Khusus film-film produksi 1960-an sampai 1970-an, PMM harus bekerja ekstrakeras. Sebab, rumah produksi yang membuat film pada tahun-tahun tersebut sudah tidak lagi jelas keberadaannya.
’’Kami bekerja sama dengan kolektor perorangan maupun dengan komunitas atau paguyuban layar tancap,’’ kata Panji. Sering kali, dari tangan para kolektor perorangan itulah, Kemendikbudristek justru mendapatkan film-film yang menjadi sasaran pengarsipan.
Dalam proses digitalisasi, Kemendikbudristek menggandeng para profesional di bidangnya. Karena secara garis besar hanya mengalihkan medianya dari pita seluloid ke digital, kualitas film yang diarsipkan akan sama persis dengan kualitas perekamannya. Sedangkan proses restorasi akan menghasilkan film dengan kualitas yang lebih bagus. Bahkan, sangat layak untuk diputar ulang.
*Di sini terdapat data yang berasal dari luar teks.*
(* ===== verification/Sqlite.v ===== *)
(** * The durable store ([internal/store/sqlite/sqlite.go])

    The SQLite engine is not part of the repository.  [Engine] has one operation per
    statement the store executes, over an arbitrary database state, and
    [EngineLaws] states what SQLite documents of those statements: what rows they
    read and write, the primary keys and the unique index, the NOCASE collation, and
    that a statement that fails changes nothing.  It leaves open when a statement
    fails and how rows of equal time are ordered.  The store's methods are the code
    around the statements.  The [context] argument, [Open] and [Close] are not
    modelled. *)
From S2P Require Import Prelude Unicode GoStrings ChatModel ChatStore.
From stdpp Require Import options.
Local Open Scope Z_scope.

Module Durable.

(** ** The engine *)

(** A row of the table [messages], in the order of its columns. *)
Record Row := mkRow {
  r_id : gostring; r_origin_node : gostring; r_from_call : gostring; r_kind : Z;
  r_topic : gostring; r_to_call : gostring; r_ts_unix_ns : Z; r_text : gostring }.
#[export] Instance Row_eq_dec : EqDecision Row.
Proof. solve_decision. Defined.

(** [COLLATE NOCASE] folds the 26 ASCII capitals and nothing else. *)
Definition fold_byte (b : byte) : byte :=
  if (65 <=? bz b) && (bz b <=? 90) then zb (bz b + 32) else b.
Definition nocase (s : gostring) : gostring := fold_byte <$> s.

(** The WHERE clauses of the two history queries. *)
Definition where_topic (kind : Z) (topic : gostring) (since : Z) (r : Row) : bool :=
  (r_kind r =? kind) && bool_decide (nocase (r_topic r) = nocase topic)
  && (since <=? r_ts_unix_ns r).
Definition where_private (kind : Z) (since : Z) (to_call from_call : gostring) (r : Row) : bool :=
  (r_kind r =? kind) && (since <=? r_ts_unix_ns r)
  && (bool_decide (nocase (r_to_call r) = nocase to_call)
      || bool_decide (nocase (r_from_call r) = nocase from_call)).

(** The result of a statement that can fail with the driver's text. *)
Abbreviation res A := (A + gostring)%type.

(** Where a query of many rows can fail. *)
Inductive rows_error :=
| QueryFailed (e : gostring)
| ScanFailed (e : gostring)
| RowsFailed (e : gostring).

Class Engine (D : Type) := {
  (** [INSERT INTO messages ... ON CONFLICT(id) DO NOTHING] *)
  insert_message : D → Row → D * option gostring;
  (** [SELECT ... WHERE kind = ? AND topic = ? COLLATE NOCASE AND ts_unix_ns >= ?
      ORDER BY ts_unix_ns DESC LIMIT ?] *)
  select_topic : D → Z → gostring → Z → Z → list Row + rows_error;
  (** [... WHERE kind = ? AND ts_unix_ns >= ? AND (to_call = ? COLLATE NOCASE OR
      from_call = ? COLLATE NOCASE) ORDER BY ts_unix_ns DESC LIMIT ?] *)
  select_private : D → Z → Z → gostring → gostring → Z → list Row + rows_error;
  (** [SELECT value FROM config WHERE key = ?] *)
  select_config : D → gostring → res (option gostring);
  (** [INSERT INTO config ... ON CONFLICT(key) DO UPDATE SET value = excluded.value] *)
  upsert_config : D → gostring → gostring → D * option gostring;
  (** [SELECT callsign FROM claims WHERE pdn_user = ?] *)
  select_claim : D → gostring → res (option gostring);
  (** [SELECT pdn_user FROM claims WHERE callsign = ? COLLATE NOCASE] *)
  select_holder : D → gostring → res (option gostring);
  (** [INSERT INTO claims ... ON CONFLICT(pdn_user) DO UPDATE SET callsign =
      excluded.callsign, claimed_at = excluded.claimed_at] *)
  upsert_claim : D → gostring → gostring → Z → D * option gostring }.

(** What [ORDER BY ts_unix_ns DESC LIMIT limit] may return of the rows [all]: the
    newest [limit] of them, newest first. *)
Definition newest (limit : Z) (all out : list Row) : Prop :=
  Z.of_nat (length out) = Z.min limit (Z.of_nat (length all))
  ∧ StronglySorted (λ r r', r_ts_unix_ns r' ≤ r_ts_unix_ns r) out
  ∧ ∃ rest, all ≡ₚ out ++ rest
      ∧ ∀ r r', r ∈ out → r' ∈ rest → r_ts_unix_ns r' ≤ r_ts_unix_ns r.

Abbreviation claims_of := (gmap gostring (gostring * Z)).

(** Another user holds the callsign, whatever its case. *)
Definition held (claims : claims_of) (user callsign : gostring) : Prop :=
  ∃ user' cs at', user' ≠ user ∧ claims !! user' = Some (cs, at')
  ∧ nocase cs = nocase callsign.

Class EngineLaws (D : Type) `{!Engine D} := {
  (** The tables: messages in insertion order, configuration and claims by key. *)
  tbl_messages : D → list Row;
  tbl_config : D → gmap gostring gostring;
  tbl_claims : D → claims_of;

  insert_message_ok d r :
    (insert_message d r).2 = None →
    tbl_messages (insert_message d r).1
      = (if decide (r_id r ∈ r_id <$> tbl_messages d) then tbl_messages d
         else tbl_messages d ++ [r])
    ∧ tbl_config (insert_message d r).1 = tbl_config d
    ∧ tbl_claims (insert_message d r).1 = tbl_claims d;
  insert_message_err d r e :
    (insert_message d r).2 = Some e →
    tbl_messages (insert_message d r).1 = tbl_messages d
    ∧ tbl_config (insert_message d r).1 = tbl_config d
    ∧ tbl_claims (insert_message d r).1 = tbl_claims d;

  select_topic_ok d kind topic since limit out :
    0 < limit → select_topic d kind topic since limit = inl out →
    newest limit (List.filter (where_topic kind topic since) (tbl_messages d)) out;
  select_private_ok d kind since to_call from_call limit out :
    0 < limit → select_private d kind since to_call from_call limit = inl out →
    newest limit (List.filter (where_private kind since to_call from_call) (tbl_messages d)) out;

  select_config_ok d k v : select_config d k = inl v → v = tbl_config d !! k;
  upsert_config_ok d k v :
    (upsert_config d k v).2 = None →
    tbl_config (upsert_config d k v).1 = <[k := v]> (tbl_config d)
    ∧ tbl_messages (upsert_config d k v).1 = tbl_messages d
    ∧ tbl_claims (upsert_config d k v).1 = tbl_claims d;
  upsert_config_err d k v e :
    (upsert_config d k v).2 = Some e →
    tbl_config (upsert_config d k v).1 = tbl_config d
    ∧ tbl_messages (upsert_config d k v).1 = tbl_messages d
    ∧ tbl_claims (upsert_config d k v).1 = tbl_claims d;

  select_claim_ok d user v : select_claim d user = inl v → v = fst <$> tbl_claims d !! user;
  select_holder_none d cs :
    select_holder d cs = inl None →
    ∀ user cs' at', tbl_claims d !! user = Some (cs', at') → nocase cs' ≠ nocase cs;
  select_holder_some d cs user :
    select_holder d cs = inl (Some user) →
    ∃ cs' at', tbl_claims d !! user = Some (cs', at') ∧ nocase cs' = nocase cs;
  upsert_claim_ok d user cs at' :
    (upsert_claim d user cs at').2 = None →
    ¬ held (tbl_claims d) user cs
    ∧ tbl_claims (upsert_claim d user cs at').1 = <[user := (cs, at')]> (tbl_claims d)
    ∧ tbl_messages (upsert_claim d user cs at').1 = tbl_messages d
    ∧ tbl_config (upsert_claim d user cs at').1 = tbl_config d;
  upsert_claim_err d user cs at' e :
    (upsert_claim d user cs at').2 = Some e →
    (Contains e (bs "UNIQUE") = true → held (tbl_claims d) user cs)
    ∧ tbl_claims (upsert_claim d user cs at').1 = tbl_claims d
    ∧ tbl_messages (upsert_claim d user cs at').1 = tbl_messages d
    ∧ tbl_config (upsert_claim d user cs at').1 = tbl_config d }.

(** ** The store *)

Section store.
Context {D : Type} `{!Engine D}.

Definition kind_int (k : MessageKind) : Z := match k with KindTopic => 0 | KindPrivate => 1 end.
Definition kind_of_int (z : Z) : MessageKind := if z =? 0 then KindTopic else KindPrivate.

Definition to_row (m : Message) : Row :=
  mkRow (m_ID m) (m_OriginNode m) (m_FromCall m) (kind_int (m_Kind m)) (m_Topic m)
    (m_ToCall m) (UnixNano (m_Time m)) (m_Text m).
Definition of_row (r : Row) : Message :=
  mkMessage (r_id r) (r_origin_node r) (r_from_call r) (kind_of_int (r_kind r)) (r_topic r)
    (r_to_call r) (Unix0 (r_ts_unix_ns r)) (r_text r).

(** [fmt.Errorf("...: %w", err)] *)
Definition wrapped (what : gostring) (err : option gostring) : option error :=
  (λ e, ErrStore (what ++ e)) <$> err.

Definition SaveMessage (d : D) (m : Message) : D * option error :=
  if decide (m_ID m = []) then (d, Some (ErrStore (bs "sqlite: message has no id")))
  else
    let '(d', err) := insert_message d (to_row m) in
    (d', wrapped (bs "sqlite: save message: ") err).

(** The loop that puts the rows oldest first, in place. *)
Fixpoint reverse_loop {A} (fuel i j : nat) (out : list A) : list A :=
  match fuel with
  | O => out
  | S fuel' =>
      if (i <? j)%nat then
        match out !! i, out !! j with
        | Some x, Some y => reverse_loop fuel' (S i) (j - 1) (<[i := y]> (<[j := x]> out))
        | _, _ => out
        end
      else out
  end.
Definition oldest_first {A} (out : list A) : list A :=
  reverse_loop (length out) 0 (length out - 1) out.

Definition since_ns (since : Time) : Z := if since =? 0 then 0 else UnixNano since.
Definition limit_or_default (limit : Z) : Z := if limit <=? 0 then 1000 else limit.

Definition rows_result (what : gostring) (q : list Row + rows_error) : list Message + error :=
  match q with
  | inl rows => inl (oldest_first (of_row <$> rows))
  | inr (QueryFailed e) => inr (ErrStore (what ++ e))
  | inr (ScanFailed e) => inr (ErrStore (bs "sqlite: scan: " ++ e))
  | inr (RowsFailed e) => inr (ErrStore e)
  end.

Definition History (d : D) (topic : gostring) (since : Time) (limit : Z)
    : list Message + error :=
  rows_result (bs "sqlite: history: ")
    (select_topic d (kind_int KindTopic) topic (since_ns since) (limit_or_default limit)).

Definition PrivateHistory (d : D) (call : gostring) (since : Time) (limit : Z)
    : list Message + error :=
  rows_result (bs "sqlite: private history: ")
    (select_private d (kind_int KindPrivate) (since_ns since) call call (limit_or_default limit)).

Definition GetConfig (d : D) (key : gostring) : option gostring + error :=
  match select_config d key with
  | inl v => inl v
  | inr e => inr (ErrStore (bs "sqlite: get config: " ++ e))
  end.

Definition SetConfig (d : D) (key value : gostring) : D * option error :=
  let '(d', err) := upsert_config d key value in
  (d', wrapped (bs "sqlite: set config: ") err).

(** ** Callsign claims *)

Definition ClaimedCall (d : D) (pdnUser : gostring) : option gostring + error :=
  match select_claim d pdnUser with
  | inl v => inl v
  | inr e => inr (ErrStore (bs "sqlite: claimed call: " ++ e))
  end.

(** The errors of [Claim]: the collision sentinel, or the store's. *)
Inductive claim_error := ErrCallsignClaimed | ClaimFailed (e : error).

(** [t.Unix()] *)
Definition Unix (t : Time) : Z := (t - unix_epoch) / 1000000000.

(** [Claim] executes three statements and other calls can run between them.  Each part
    of it either returns ([Some] an error or nil) or goes on. *)
Inductive claim_next := Returns (r : option claim_error) | GoesOn.

Definition claim_own (d : D) (pdnUser callsign : gostring) : claim_next :=
  match ClaimedCall d pdnUser with
  | inr e => Returns (Some (ClaimFailed e))
  | inl (Some cur) => if decide (cur = callsign) then Returns None else GoesOn
  | inl None => GoesOn
  end.

Definition claim_check (d : D) (pdnUser callsign : gostring) : claim_next :=
  match select_holder d callsign with
  | inl (Some holder) =>
      if decide (holder ≠ pdnUser) then Returns (Some ErrCallsignClaimed) else GoesOn
  | inl None => GoesOn
  | inr e => Returns (Some (ClaimFailed (ErrStore (bs "sqlite: claim lookup: " ++ e))))
  end.

Definition claim_write (d : D) (pdnUser callsign : gostring) (claimedAt : Time)
    : D * option claim_error :=
  let '(d', err) := upsert_claim d pdnUser callsign (Unix claimedAt) in
  (d', match err with
       | None => None
       | Some e =>
           if Contains e (bs "UNIQUE") then Some ErrCallsignClaimed
           else Some (ClaimFailed (ErrStore (bs "sqlite: claim: " ++ e)))
       end).

Definition Claim (d : D) (pdnUser callsign : gostring) (claimedAt : Time)
    : D * option claim_error :=
  match claim_own d pdnUser callsign with
  | Returns r => (d, r)
  | GoesOn =>
      match claim_check d pdnUser callsign with
      | Returns r => (d, r)
      | GoesOn => claim_write d pdnUser callsign claimedAt
      end
  end.

(** The calls of [Claim] in progress, and what they and the other users of the
    database do. *)
Inductive phase := POwn | PCheck | PWrite | PDone (r : option claim_error).
Record call := mkCall { c_user : gostring; c_callsign : gostring; c_at : Time; c_phase : phase }.
Definition at_phase (p : phase) (c : call) : call := mkCall (c_user c) (c_callsign c) (c_at c) p.

Definition after_part (p : phase) (n : claim_next) : phase :=
  match n with Returns r => PDone r | GoesOn => p end.

Inductive claim_step : D * gmap nat call → D * gmap nat call → Prop :=
| step_call d cs i user callsign at' :
    cs !! i = None →
    claim_step (d, cs) (d, <[i := mkCall user callsign at' POwn]> cs)
| step_own d cs i c :
    cs !! i = Some c → c_phase c = POwn →
    claim_step (d, cs)
      (d, <[i := at_phase (after_part PCheck (claim_own d (c_user c) (c_callsign c))) c]> cs)
| step_check d cs i c :
    cs !! i = Some c → c_phase c = PCheck →
    claim_step (d, cs)
      (d, <[i := at_phase (after_part PWrite (claim_check d (c_user c) (c_callsign c))) c]> cs)
| step_write d cs i c d' r :
    cs !! i = Some c → c_phase c = PWrite →
    claim_write d (c_user c) (c_callsign c) (c_at c) = (d', r) →
    claim_step (d, cs) (d', <[i := at_phase (PDone r) c]> cs)
| step_save d cs m : claim_step (d, cs) ((SaveMessage d m).1, cs)
| step_config d cs k v : claim_step (d, cs) ((SetConfig d k v).1, cs).

End store.

(** ** A concrete engine *)

(** The tables themselves, with statements that fail only on the unique index. *)
Record Tables := mkTables {
  t_messages : list Row; t_config : gmap gostring gostring; t_claims : claims_of }.

Definition empty_tables : Tables := mkTables [] ∅ ∅.

Definition newer_first (r r' : Row) : Prop := r_ts_unix_ns r' ≤ r_ts_unix_ns r.
#[export] Instance newer_first_dec : RelDecision newer_first.
Proof. intros r r'. unfold newer_first. apply _. Defined.

Definition query (limit : Z) (rows : list Row) : list Row :=
  take (Z.to_nat limit) (merge_sort newer_first rows).

Definition holders (cs : gostring) (claims : claims_of) : list gostring :=
  fst <$> List.filter (λ e : gostring * (gostring * Z), bool_decide (nocase e.2.1 = nocase cs))
            (map_to_list claims).

#[export] Instance tables_engine : Engine Tables := {|
  insert_message d r :=
    (if decide (r_id r ∈ r_id <$> t_messages d) then d
     else mkTables (t_messages d ++ [r]) (t_config d) (t_claims d), None);
  select_topic d kind topic since limit :=
    inl (query limit (List.filter (where_topic kind topic since) (t_messages d)));
  select_private d kind since to_call from_call limit :=
    inl (query limit (List.filter (where_private kind since to_call from_call) (t_messages d)));
  select_config d k := inl (t_config d !! k);
  upsert_config d k v := (mkTables (t_messages d) (<[k := v]> (t_config d)) (t_claims d), None);
  select_claim d user := inl (fst <$> t_claims d !! user);
  select_holder d cs := inl (head (holders cs (t_claims d)));
  upsert_claim d user cs at' :=
    if existsb (λ u, negb (bool_decide (u = user))) (holders cs (t_claims d))
    then (d, Some (bs "UNIQUE constraint failed: claims.callsign"))
    else (mkTables (t_messages d) (t_config d) (<[user := (cs, at')]> (t_claims d)), None) |}.

End Durable.
(** What the JSON decoder finds in a body: the end of the input, an error, [null], an
    object's fields in order, or another value. *)
Inductive body :=
| BodyEmpty | BodyMalformed | BodyNull | BodyObject (fields : list (gostring * json)) | BodyOther.

Record Request := mkRequest {
  rq_Method : gostring; rq_Path : gostring;
  rq_Header : gmap gostring gostring;
  rq_Query : gmap gostring gostring;
  rq_Form : gmap gostring gostring;
  rq_Body : body }.

Definition Get (m : gmap gostring gostring) (key : gostring) : gostring := default [] (m !! key).

Record Identity := mkIdentity { i_User : gostring; i_Scope : gostring; i_Gateway : bool }.

Definition IdentityFromRequest (r : Request) : Identity :=
  mkIdentity (Get (rq_Header r) (bs "X-Pdn-User")) (Get (rq_Header r) (bs "X-Pdn-Scope"))
    (bool_decide (Get (rq_Header r) (bs "X-Pdn-Gateway") = bs "1")).

Definition ScopeRead : gostring := bs "read".
Definition ScopeOperate : gostring := bs "operate".
Definition ScopeAdmin : gostring := bs "admin".

Definition canWrite (id : Identity) : bool :=
  if decide (TrimSpace (i_User id) = []) then true
  else
    let scope := ToLower (TrimSpace (i_Scope id)) in
    bool_decide (scope = ScopeOperate) || bool_decide (scope = ScopeAdmin).

Definition isAdmin (id : Identity) : bool :=
  if decide (TrimSpace (i_User id) = []) then true
  else EqualFold (TrimSpace (i_Scope id)) ScopeAdmin.

Definition baseCall (callsign : gostring) : gostring :=
  match IndexByte callsign (zb 45) with Some i => take i callsign | None => callsign end.

(** *** [gateway.go] *)

Definition U (prefix path0 : gostring) : gostring :=
  let path := if decide (path0 = []) then bs "/" else path0 in
  let path := if HasPrefix path (bs "/") then path else bs "/" ++ path in
  if decide (prefix = []) then path else TrimRight (bs "/") prefix ++ path.

(** [u]: behind the gateway the request's context carries the prefix. *)
Definition u (r : Request) (path : gostring) : gostring :=
  U (Get (rq_Header r) (bs "X-Forwarded-Prefix")) path.

(** *** Bodies ([handlers.go]) *)

(** The fields of the structs that bodies are decoded into. *)
Inductive ftype := FString | FBool.
Abbreviation schema := (list (gostring * ftype)).

Record decoded := mkDecoded {
  d_strings : gmap gostring gostring; d_bools : gmap gostring bool; d_mismatch : bool }.
Definition no_fields : decoded := mkDecoded ∅ ∅ false.

(** The field a JSON key names: by its exact name, else by case folding. *)
Definition field_of (sch : schema) (key : gostring) : option (gostring * ftype) :=
  match List.find (λ f : gostring * ftype, bool_decide (f.1 = key)) sch with
  | Some f => Some f
  | None => List.find (λ f : gostring * ftype, EqualFold f.1 key) sch
  end.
Semua itu sebanding dengan upaya yang dilakukan dan waktu yang dibutuhkan untuk merestorasi film. Karena prosesnya yang jauh lebih berat dan detail, restorasi butuh waktu yang lebih panjang. Film Kereta Api Terakhir yang tuntas direstorasi pada 2019, misalnya. Restorasinya membutuhkan waktu kurang lebih enam bulan.
Keterlibatan banyak tenaga ahli dalam proses restorasi juga sempat membuat upaya terhenti pada 2020. Pandemi Covid-19 yang memicu pembatasan mobilitas juga memaksa proses restorasi film terhenti. Menurut Panji, upaya restorasi akan kembali dilanjutkan tahun ini. Namun, dia belum bisa menyebutkan film apa yang akan direstorasi berikutnya.
Panji menambahkan, proses restorasi akan memantik serangkaian kegiatan lain yang berkaitan dengan film nasional. Dua di antaranya adalah pemutaran film untuk umum atau nonton bareng (nobar) dan seminar atau gelar wicara pasca pemutaran film. Topiknya bisa seputar film atau bahkan tentang proses restorasi film itu sendiri.
Pada dasarnya, semua film bisa direstorasi. Namun, PMM mengutamakan film-film yang utuh. Sebab, restorasi film-film yang terpotong tidak akan bisa diikuti dengan pemutaran. Tidak mungkin memutar film yang tidak utuh. Hal penting lainnya adalah kesadaran pemilik film untuk tidak melakukan restorasi sendiri. Itu supaya filmnya tidak double.
Sebelum merestorasi film, PMM biasanya mempertimbangkan sejumlah faktor. Yang utama adalah tema, karakter, dan popularitas atau prestasi karya itu pada masanya.